**INFORMATION PROVIDED**:
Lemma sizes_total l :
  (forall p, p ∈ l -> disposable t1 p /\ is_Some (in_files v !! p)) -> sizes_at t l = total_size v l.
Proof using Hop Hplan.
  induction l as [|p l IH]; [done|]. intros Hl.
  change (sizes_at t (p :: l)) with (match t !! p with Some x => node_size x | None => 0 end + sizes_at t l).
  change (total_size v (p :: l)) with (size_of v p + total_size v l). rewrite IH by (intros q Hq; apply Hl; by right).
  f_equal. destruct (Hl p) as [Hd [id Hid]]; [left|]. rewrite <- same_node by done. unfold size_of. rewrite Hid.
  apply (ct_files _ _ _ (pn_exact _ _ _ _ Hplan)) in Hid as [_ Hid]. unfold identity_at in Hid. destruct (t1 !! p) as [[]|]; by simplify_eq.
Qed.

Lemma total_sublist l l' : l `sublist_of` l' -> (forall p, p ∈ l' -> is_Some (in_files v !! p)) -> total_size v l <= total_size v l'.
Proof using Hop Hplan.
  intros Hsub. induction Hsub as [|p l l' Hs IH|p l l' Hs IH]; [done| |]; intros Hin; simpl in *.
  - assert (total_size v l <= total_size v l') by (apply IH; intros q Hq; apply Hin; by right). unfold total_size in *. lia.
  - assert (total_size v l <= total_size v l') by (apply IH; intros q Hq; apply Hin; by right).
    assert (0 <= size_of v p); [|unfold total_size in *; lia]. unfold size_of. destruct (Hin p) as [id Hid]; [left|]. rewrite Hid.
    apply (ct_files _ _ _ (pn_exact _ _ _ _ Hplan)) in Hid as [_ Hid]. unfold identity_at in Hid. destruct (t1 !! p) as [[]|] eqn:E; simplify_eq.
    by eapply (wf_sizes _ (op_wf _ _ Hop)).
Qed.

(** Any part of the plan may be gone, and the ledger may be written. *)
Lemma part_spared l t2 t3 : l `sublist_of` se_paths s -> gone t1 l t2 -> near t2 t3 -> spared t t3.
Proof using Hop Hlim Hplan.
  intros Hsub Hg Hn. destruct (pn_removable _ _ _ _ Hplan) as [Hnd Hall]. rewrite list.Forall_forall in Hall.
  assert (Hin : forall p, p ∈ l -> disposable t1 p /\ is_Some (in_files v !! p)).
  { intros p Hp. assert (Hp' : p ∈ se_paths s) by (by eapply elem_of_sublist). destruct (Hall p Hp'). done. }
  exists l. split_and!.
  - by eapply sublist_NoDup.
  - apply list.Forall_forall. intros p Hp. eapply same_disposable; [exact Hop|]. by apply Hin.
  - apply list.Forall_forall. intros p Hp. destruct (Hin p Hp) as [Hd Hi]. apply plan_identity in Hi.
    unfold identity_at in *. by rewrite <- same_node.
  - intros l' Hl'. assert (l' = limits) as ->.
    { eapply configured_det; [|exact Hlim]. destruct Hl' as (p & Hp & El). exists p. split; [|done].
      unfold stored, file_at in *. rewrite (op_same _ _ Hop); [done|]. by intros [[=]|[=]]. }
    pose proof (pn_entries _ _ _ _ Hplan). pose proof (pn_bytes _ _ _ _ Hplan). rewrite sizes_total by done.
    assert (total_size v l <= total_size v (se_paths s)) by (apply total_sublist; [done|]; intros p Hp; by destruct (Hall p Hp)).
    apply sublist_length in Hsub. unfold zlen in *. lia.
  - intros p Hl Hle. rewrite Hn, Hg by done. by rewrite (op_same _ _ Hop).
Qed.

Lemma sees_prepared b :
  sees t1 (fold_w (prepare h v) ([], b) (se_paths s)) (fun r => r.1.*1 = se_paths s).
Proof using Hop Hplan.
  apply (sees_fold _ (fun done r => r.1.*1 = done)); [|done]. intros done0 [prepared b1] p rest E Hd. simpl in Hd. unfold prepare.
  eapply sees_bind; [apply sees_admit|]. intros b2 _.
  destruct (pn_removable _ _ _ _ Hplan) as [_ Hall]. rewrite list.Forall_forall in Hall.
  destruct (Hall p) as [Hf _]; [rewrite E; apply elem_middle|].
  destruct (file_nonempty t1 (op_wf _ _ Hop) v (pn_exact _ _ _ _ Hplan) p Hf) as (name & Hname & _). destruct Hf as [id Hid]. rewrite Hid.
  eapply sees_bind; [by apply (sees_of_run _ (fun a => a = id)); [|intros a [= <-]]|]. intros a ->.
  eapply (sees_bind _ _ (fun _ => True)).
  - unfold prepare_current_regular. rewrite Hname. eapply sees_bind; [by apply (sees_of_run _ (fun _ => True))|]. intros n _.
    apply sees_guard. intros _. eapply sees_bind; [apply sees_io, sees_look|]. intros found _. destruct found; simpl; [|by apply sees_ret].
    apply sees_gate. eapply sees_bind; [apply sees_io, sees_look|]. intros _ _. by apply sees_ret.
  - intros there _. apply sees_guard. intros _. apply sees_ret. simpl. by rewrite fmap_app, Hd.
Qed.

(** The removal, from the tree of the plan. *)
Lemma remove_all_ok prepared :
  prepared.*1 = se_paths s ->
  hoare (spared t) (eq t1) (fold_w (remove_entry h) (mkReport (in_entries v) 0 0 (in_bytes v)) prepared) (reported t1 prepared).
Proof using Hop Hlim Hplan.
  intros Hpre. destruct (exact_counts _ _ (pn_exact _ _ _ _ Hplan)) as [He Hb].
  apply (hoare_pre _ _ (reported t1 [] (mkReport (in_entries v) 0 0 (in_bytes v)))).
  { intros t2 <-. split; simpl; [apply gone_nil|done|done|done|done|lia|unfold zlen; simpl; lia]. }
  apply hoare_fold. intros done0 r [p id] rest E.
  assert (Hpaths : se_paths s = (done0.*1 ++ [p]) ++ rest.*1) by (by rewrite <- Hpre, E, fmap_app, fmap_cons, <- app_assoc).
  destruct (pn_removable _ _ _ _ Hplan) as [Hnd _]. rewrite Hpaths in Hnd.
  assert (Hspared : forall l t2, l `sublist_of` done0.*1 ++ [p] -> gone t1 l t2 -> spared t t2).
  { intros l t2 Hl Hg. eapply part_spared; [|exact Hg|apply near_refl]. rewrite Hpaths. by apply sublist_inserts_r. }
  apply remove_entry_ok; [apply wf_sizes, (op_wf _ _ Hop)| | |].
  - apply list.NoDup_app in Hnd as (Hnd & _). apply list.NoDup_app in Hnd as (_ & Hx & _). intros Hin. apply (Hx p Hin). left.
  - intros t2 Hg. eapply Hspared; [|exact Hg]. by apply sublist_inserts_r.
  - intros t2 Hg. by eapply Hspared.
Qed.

**TASK TO COMPLETE**: As listed above, the lines from the line with "eapply sees_bind; [by apply (sees_of_run _ (fun a" to the line with "apply sees_gate. eapply" are to be echoed exactly, with both ends included and nothing added.

**TASK RESULT**:
  eapply sees_bind; [by apply (sees_of_run _ (fun a => a = id)); [|intros a [= <-]]|]. intros a ->.
  eapply (sees_bind _ _ (fun _ => True)).
  - unfold prepare_current_regular. rewrite Hname. eapply sees_bind; [by apply (sees_of_run _ (fun _ => True))|]. intros n _.
    apply sees_guard. intros _. eapply sees_bind; [apply sees_io, sees_look|]. intros found _. destruct found; simpl; [|by apply sees_ret].
    apply sees_gate. eapply sees_bind; [apply sees_io, sees_look|]. intros _ _. by apply sees_ret.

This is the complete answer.